• _Your task_: Check each line of the entries below for the word "IHelems", then state how many lines have it and nothing more.

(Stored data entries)
(** X11 (loop_optimizer.js, [_compressRepetitiveFrames]): for every value
    and every list of indices, in any order, with repetitions or beyond the
    end, the frames of the result are the frames at the positions that are
    not listed, in their order; a value that is not an array is returned as
    it is, and indices beyond the end remove nothing. *)
Theorem compressRepetitiveFrames_any_indices (frames : JsValue)
        (repetitiveIndices : list nat) :
  elements (_compressRepetitiveFrames frames repetitiveIndices)
  = survivors repetitiveIndices (elements frames)
  /\ (forall frame,
        frame ∈ elements (_compressRepetitiveFrames frames repetitiveIndices)
        <-> exists i, (i ∉ repetitiveIndices) /\ elements frames !! i = Some frame)
  /\ length (elements (_compressRepetitiveFrames frames repetitiveIndices))
     <= length (elements frames)
  /\ (Array_isArray frames = false ->
      _compressRepetitiveFrames frames repetitiveIndices = frames)
  /\ (Forall (fun i => length (elements frames) <= i) repetitiveIndices ->
      elements (_compressRepetitiveFrames frames repetitiveIndices)
      = elements frames).
Proof.
  assert (elements (_compressRepetitiveFrames frames repetitiveIndices)
          = survivors repetitiveIndices (elements frames)) as Helems.
  { unfold _compressRepetitiveFrames.
    destruct frames as [| |b|n|s|elems extra|props]; try done.
    cbn [Array_isArray negb orb elements].
    destruct elems as [|frame rest]; [done|].
    destruct repetitiveIndices as [|i others]; [by rewrite survivors_nil|].
    cbn [length Nat.eqb orb elements]. apply filter_excluding_survivors. }
  split; [done|]. rewrite Helems.
  split; [intros frame; apply elem_of_survivors|].
  split; [apply sublist_length, survivors_sublist|].
  split.
  { intros Harray. unfold _compressRepetitiveFrames. by rewrite Harray. }
  intros Hbeyond. rewrite <- filter_excluding_survivors.
  rewrite (filter_by_index_within _ (fun i => negb (includes [] i))).
  { by rewrite filter_excluding_survivors, survivors_nil. }
  intros i Hi. cbn [includes existsb negb]. rewrite includes_false; [done|].
  intros Hin. rewrite Forall_forall in Hbeyond. apply Hbeyond in Hin. lia.
Qed.

(** ** The deep copy is JSON data *)

Lemma is_json_json_clone (v : JsValue) :
  v <> JUndefined -> is_json (json_clone v) = true.
Proof.
  induction v as [| |b|n|s|elems extra IHelems _|props IHprops]
    using JsValue_induction; intros Hdefined; try done.
  - by destruct n.
  - cbn [json_clone is_json]. rewrite andb_true_r. clear Hdefined.
    induction IHelems as [|x elems Hx _ IH]; [done|].
    cbn [map forallb]. rewrite IH, andb_true_r.
    destruct x; try done; by apply Hx.
  - cbn [json_clone is_json]. clear Hdefined.
    induction IHprops as [|[k x] props Hx _ IH]; [done|].
    rewrite omap_cons. cbn [fst snd] in *.
    destruct x; try done; cbn [forallb snd]; rewrite IH, andb_true_r;
      by apply Hx.
Qed.

(** X12 (loop_optimizer.js, [_performLocalOptimizations], line 175): the
    deep copy the transformer works on exists for every value but
    [undefined]; it is JSON data, deep-equal to the original, an object or
    array exactly when the original is, and copying it again changes
    nothing. *)
Theorem deep_copy_normal_form (v : JsValue) :
  (JSON_parse_stringify v = Throw SyntaxError <-> v = JUndefined)
  /\ (forall copy,
        JSON_parse_stringify v = Normal copy ->
        is_json copy = true
        /\ deep_equal copy v
        /\ is_object copy = is_object v
        /\ Array_isArray copy = Array_isArray v
        /\ JSON_parse_stringify copy = Normal copy).
Proof.
  split.
  - by destruct v.
  - intros copy Hcopy.
    assert (v <> JUndefined /\ copy = json_clone v) as [Hdefined ->].
    { unfold JSON_parse_stringify in Hcopy.
      destruct v; try done; cbv beta iota in Hcopy; split; congruence. }
    pose proof (is_json_json_clone v Hdefined) as Hjson.
    split; [done|]. split; [apply stringify_json_clone|].
    split; [apply is_object_json_clone|].
    split; [by destruct v as [| |b|[q| |]|s|elems extra|props]|].
    rewrite <- (json_clone_id _ Hjson) at 2.
    destruct (json_clone v); try done.
Qed.

(** ** The whole call: the frames of the result *)

Lemma performLocalOptimizations_object (env : Env)
      (props : list (string * JsValue)) (analysis : AnalysisReport)
      (options : list (string * JsValue)) (optimized : JsValue) :
  NoDup props.*1 ->
  _performLocalOptimizations env (JObj props) analysis (JObj options)
  = Normal optimized ->
  exists props', optimized = JObj props' /\ NoDup props'.*1.
Proof.
  intros Hnodup Hrun.
  rewrite performLocalOptimizations_eq in Hrun by done.
  destruct (metadata_writable (JObj props)); [|done].
  injection Hrun as <-.
  destruct (json_clone_keys props) as (copy & Hclone & Hsub).
  assert (NoDup copy.*1) as Hcopy by (by eapply sublist_NoDup).
  unfold after_frames. rewrite Hclone.
  destruct (compresses _ _); cbn [assign]; eexists; (split; [reflexivity|]).
  - by do 2 apply NoDup_set_prop.
  - by apply NoDup_set_prop.
Qed.

(** The object literal that [optimizeLoop] resolves with takes [frames] and
    [metadata] from the transformer's result. *)
Lemma optimizeLoop_frames_of_result (this : LoopOptimizer) (env : Env)
      (props : list (string * JsValue)) (options result : JsValue) :
  NoDup props.*1 ->
  optimizeLoop this env (JObj props) options = Normal result ->
  exists analysis locallyOptimized,
    _analyzeLoop (JObj props) = Normal analysis
    /\ _performLocalOptimizations env (JObj props) analysis
         (optimizationOptions this options) = Normal locallyOptimized
    /\ Get result "frames" = Get locallyOptimized "frames"
    /\ Get result "metadata" = Get locallyOptimized "metadata".
Proof.
  intros Hnodup Hrun.
  apply optimizeLoop_Normal_inv in Hrun
    as (analysis & locallyOptimized & _ & Han & Hlocal & ->).
  exists analysis, locallyOptimized. split; [done|]. split; [done|].
  unfold optimizationOptions in Hlocal.
  destruct (performLocalOptimizations_object _ _ _ _ _ Hnodup Hlocal)
    as (props' & -> & Hnodup').
  rewrite spread_copy by done.
  by rewrite !Get_set_prop_other.
Qed.

(** X13 (loop_optimizer.js, [optimizeLoop] with [_analyzeLoop],
    [_performLocalOptimizations] and [_compressRepetitiveFrames]): when the
    effective [enableCompression] is truthy, the record a call resolves
    with for a JSON object has frames among which none is deep-equal to its
    predecessor; they are a subsequence of the input frames, one shorter
    per reported index, and every input frame is deep-equal to one of
    them. *)
Theorem optimizeLoop_removes_repetition (this : LoopOptimizer) (env : Env)
        (props : list (string * JsValue)) (options result : JsValue) :
  NoDup props.*1 ->
  is_json (JObj props) = true ->
  ToBoolean (Get (optimizationOptions this options) "enableCompression") = true ->
  optimizeLoop this env (JObj props) options = Normal result ->
  let frames := elements (Get (JObj props) "frames") in
  _identifyRepetitiveFrames (Get result "frames") = []
  /\ sublist (elements (Get result "frames")) frames
  /\ length (elements (Get result "frames"))
     + length (repetitive_indices frames) = length frames
  /\ (forall frame, frame ∈ frames ->
        exists kept, kept ∈ elements (Get result "frames")
                     /\ deep_equal frame kept).
Proof.
  intros Hnodup Hjson Hon Hrun frames.
  destruct (optimizeLoop_frames_of_result _ _ _ _ _ Hnodup Hrun)
    as (analysis & locallyOptimized & Han & Hlocal & -> & _).
  unfold optimizationOptions in Hlocal, Hon.
  destruct (elements_after_compression _ _ _ _ _ Hjson Han Hon Hlocal)
    as (_ & Helems & _).
  fold frames in Helems.
  split.
  { destruct (Get locallyOptimized "frames") as [| |b|n|s|elems extra|others];
      try (by apply identifyRepetitiveFrames_not_array).
    rewrite identifyRepetitiveFrames_array. cbn [elements] in Helems.
    rewrite Helems. apply repetitive_indices_survivors. }
  rewrite Helems.
  split; [apply survivors_sublist|].
  split; [apply length_survivors_repetitive|].
  intros frame. apply survivors_repetitive_cover.
Qed.

(** ** Default options, end to end *)

(** The options object the transformer was given is the one it records. *)
Lemma optimizationOptions_in_metadata (env : Env) (animationData : JsValue)
      (analysis : AnalysisReport) (options : list (string * JsValue))
      (optimized : JsValue) :
  _analyzeLoop animationData = Normal analysis ->
  _performLocalOptimizations env animationData analysis (JObj options)
  = Normal optimized ->
  Get (Get optimized "metadata") "optimizationOptions" = JObj options.
Proof.
  intros Han Hrun.
  destruct (analyzeLoop_Normal _ _ Han) as (Hobj & _).
  rewrite performLocalOptimizations_eq in Hrun by done.
  destruct (metadata_writable animationData) eqn:Hwritable; [|done].
  injection Hrun as <-.
  rewrite Get_assign_same; [| |done].
  - unfold metadata_after. apply Get_assign_same; [|done].
    rewrite !is_object_assign. unfold metadata_writable in Hwritable.
    unfold js_or.
    destruct (ToBoolean (Get (json_clone animationData) "metadata")); [|done].
    by cbn [negb orb] in Hwritable.
  - unfold after_frames.
    destruct (compresses _ _); rewrite ?is_object_assign;
      by rewrite is_object_json_clone.
Qed.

• _Exercise answer_: 2